** WORK REQUIRED **
Would you output the entries below only from the line containing "map (fun e =>" through the line containing "full) and no", exactly as they stand and with both ends included?

(Stored items)
↓↓↓
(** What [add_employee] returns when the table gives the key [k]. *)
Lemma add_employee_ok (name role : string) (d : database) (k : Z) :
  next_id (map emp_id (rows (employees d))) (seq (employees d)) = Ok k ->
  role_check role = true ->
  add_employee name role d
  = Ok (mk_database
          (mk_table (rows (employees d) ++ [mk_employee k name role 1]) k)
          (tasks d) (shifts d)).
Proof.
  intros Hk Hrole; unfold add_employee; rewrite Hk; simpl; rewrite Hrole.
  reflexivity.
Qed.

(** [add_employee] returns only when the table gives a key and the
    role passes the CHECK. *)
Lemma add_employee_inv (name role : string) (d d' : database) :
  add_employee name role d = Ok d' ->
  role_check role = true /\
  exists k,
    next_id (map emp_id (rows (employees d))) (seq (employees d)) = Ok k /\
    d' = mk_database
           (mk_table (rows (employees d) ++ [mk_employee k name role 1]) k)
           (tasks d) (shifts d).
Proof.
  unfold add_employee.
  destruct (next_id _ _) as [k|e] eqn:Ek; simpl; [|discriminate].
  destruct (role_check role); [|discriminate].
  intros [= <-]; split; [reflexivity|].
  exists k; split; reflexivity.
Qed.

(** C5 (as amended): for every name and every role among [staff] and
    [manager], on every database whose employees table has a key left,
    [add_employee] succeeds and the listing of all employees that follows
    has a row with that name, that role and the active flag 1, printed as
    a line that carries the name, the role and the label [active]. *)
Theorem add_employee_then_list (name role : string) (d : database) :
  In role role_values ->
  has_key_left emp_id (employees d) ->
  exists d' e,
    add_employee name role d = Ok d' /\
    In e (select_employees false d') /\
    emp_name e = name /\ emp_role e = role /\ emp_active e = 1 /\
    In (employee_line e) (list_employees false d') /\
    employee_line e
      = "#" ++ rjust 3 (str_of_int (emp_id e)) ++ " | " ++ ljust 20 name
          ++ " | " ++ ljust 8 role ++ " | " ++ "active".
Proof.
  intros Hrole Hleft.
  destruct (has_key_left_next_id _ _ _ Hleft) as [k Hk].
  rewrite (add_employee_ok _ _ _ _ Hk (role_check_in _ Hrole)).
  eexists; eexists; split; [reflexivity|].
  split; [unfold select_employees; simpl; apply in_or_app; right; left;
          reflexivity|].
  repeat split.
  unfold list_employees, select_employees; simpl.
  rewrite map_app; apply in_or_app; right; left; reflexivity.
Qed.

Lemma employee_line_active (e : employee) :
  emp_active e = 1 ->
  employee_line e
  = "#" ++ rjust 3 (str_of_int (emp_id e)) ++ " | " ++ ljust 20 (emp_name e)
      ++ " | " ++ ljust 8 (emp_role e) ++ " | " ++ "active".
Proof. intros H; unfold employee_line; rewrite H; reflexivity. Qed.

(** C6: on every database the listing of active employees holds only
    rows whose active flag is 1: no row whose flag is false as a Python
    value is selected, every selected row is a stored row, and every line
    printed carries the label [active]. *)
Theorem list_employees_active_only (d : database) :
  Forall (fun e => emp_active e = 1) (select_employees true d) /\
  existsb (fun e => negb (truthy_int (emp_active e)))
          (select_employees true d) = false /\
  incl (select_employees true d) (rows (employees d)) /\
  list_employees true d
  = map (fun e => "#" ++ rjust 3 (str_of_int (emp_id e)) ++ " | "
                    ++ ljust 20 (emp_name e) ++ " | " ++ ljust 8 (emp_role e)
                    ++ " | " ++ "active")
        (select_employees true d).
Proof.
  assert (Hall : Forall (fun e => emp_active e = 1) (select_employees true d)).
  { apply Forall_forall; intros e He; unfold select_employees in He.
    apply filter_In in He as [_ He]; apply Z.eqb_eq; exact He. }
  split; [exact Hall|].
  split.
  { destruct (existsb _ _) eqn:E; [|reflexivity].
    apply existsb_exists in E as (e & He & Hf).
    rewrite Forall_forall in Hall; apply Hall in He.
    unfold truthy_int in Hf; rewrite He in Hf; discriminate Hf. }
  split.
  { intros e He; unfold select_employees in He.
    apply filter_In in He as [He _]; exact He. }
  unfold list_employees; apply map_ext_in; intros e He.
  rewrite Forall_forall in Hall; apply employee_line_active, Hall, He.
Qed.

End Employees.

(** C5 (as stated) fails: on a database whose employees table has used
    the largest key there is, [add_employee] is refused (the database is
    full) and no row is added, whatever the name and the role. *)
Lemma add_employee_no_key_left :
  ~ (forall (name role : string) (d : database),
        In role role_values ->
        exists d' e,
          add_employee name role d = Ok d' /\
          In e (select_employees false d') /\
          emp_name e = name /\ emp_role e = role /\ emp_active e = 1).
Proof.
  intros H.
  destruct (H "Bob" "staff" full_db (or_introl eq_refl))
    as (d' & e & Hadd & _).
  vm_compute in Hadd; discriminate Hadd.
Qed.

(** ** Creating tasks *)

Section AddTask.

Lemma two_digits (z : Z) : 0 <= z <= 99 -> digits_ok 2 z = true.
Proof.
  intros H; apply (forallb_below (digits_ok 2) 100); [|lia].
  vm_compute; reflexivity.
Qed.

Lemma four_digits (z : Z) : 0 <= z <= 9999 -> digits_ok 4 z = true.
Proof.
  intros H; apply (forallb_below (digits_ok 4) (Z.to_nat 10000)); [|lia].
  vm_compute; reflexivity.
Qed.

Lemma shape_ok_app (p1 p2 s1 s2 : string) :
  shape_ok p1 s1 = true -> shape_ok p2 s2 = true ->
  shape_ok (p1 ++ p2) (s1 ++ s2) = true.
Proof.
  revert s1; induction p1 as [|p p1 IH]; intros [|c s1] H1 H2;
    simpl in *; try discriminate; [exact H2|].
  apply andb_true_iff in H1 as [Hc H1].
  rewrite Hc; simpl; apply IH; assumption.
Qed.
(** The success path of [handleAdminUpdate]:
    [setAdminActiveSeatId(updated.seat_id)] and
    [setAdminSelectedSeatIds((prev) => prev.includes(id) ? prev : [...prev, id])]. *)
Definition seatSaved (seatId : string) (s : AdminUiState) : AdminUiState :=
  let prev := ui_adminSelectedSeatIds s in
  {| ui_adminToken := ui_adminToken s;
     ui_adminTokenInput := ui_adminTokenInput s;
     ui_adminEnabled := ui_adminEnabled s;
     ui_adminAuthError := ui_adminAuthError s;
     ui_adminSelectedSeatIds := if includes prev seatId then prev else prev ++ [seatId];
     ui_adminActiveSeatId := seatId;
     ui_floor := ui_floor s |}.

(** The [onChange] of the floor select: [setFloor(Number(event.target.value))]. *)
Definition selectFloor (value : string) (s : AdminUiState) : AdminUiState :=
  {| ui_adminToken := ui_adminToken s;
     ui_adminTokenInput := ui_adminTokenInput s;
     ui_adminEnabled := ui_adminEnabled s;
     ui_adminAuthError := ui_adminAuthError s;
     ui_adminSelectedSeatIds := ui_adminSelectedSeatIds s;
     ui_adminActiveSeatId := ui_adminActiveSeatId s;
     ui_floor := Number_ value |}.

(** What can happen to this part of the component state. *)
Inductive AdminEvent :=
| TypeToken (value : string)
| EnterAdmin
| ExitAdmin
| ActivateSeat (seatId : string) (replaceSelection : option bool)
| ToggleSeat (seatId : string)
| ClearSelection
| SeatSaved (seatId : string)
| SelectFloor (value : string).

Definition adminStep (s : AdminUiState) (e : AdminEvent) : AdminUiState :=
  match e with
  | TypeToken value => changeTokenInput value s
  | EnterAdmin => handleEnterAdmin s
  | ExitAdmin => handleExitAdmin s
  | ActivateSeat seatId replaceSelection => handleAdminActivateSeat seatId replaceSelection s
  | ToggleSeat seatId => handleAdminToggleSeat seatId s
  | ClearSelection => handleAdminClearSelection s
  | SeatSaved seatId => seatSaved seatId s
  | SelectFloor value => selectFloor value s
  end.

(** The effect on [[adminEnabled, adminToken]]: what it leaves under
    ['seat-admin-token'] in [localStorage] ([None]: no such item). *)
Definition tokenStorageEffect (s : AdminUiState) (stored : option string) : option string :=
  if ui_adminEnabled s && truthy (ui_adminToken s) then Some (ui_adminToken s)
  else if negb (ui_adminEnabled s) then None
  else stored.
↑↑↑
** ANSWER FOR THIS EXERCISE **
  = map (fun e => "#" ++ rjust 3 (str_of_int (emp_id e)) ++ " | "
                    ++ ljust 20 (emp_name e) ++ " | " ++ ljust 8 (emp_role e)
                    ++ " | " ++ "active")
        (select_employees true d).
Proof.
  assert (Hall : Forall (fun e => emp_active e = 1) (select_employees true d)).
  { apply Forall_forall; intros e He; unfold select_employees in He.
    apply filter_In in He as [_ He]; apply Z.eqb_eq; exact He. }
  split; [exact Hall|].
  split.
  { destruct (existsb _ _) eqn:E; [|reflexivity].
    apply existsb_exists in E as (e & He & Hf).
    rewrite Forall_forall in Hall; apply Hall in He.
    unfold truthy_int in Hf; rewrite He in Hf; discriminate Hf. }
  split.
  { intros e He; unfold select_employees in He.
    apply filter_In in He as [He _]; exact He. }
  unfold list_employees; apply map_ext_in; intros e He.
  rewrite Forall_forall in Hall; apply employee_line_active, Hall, He.
Qed.

End Employees.

(** C5 (as stated) fails: on a database whose employees table has used
    the largest key there is, [add_employee] is refused (the database is
    full) and no row is added, whatever the name and the role. *)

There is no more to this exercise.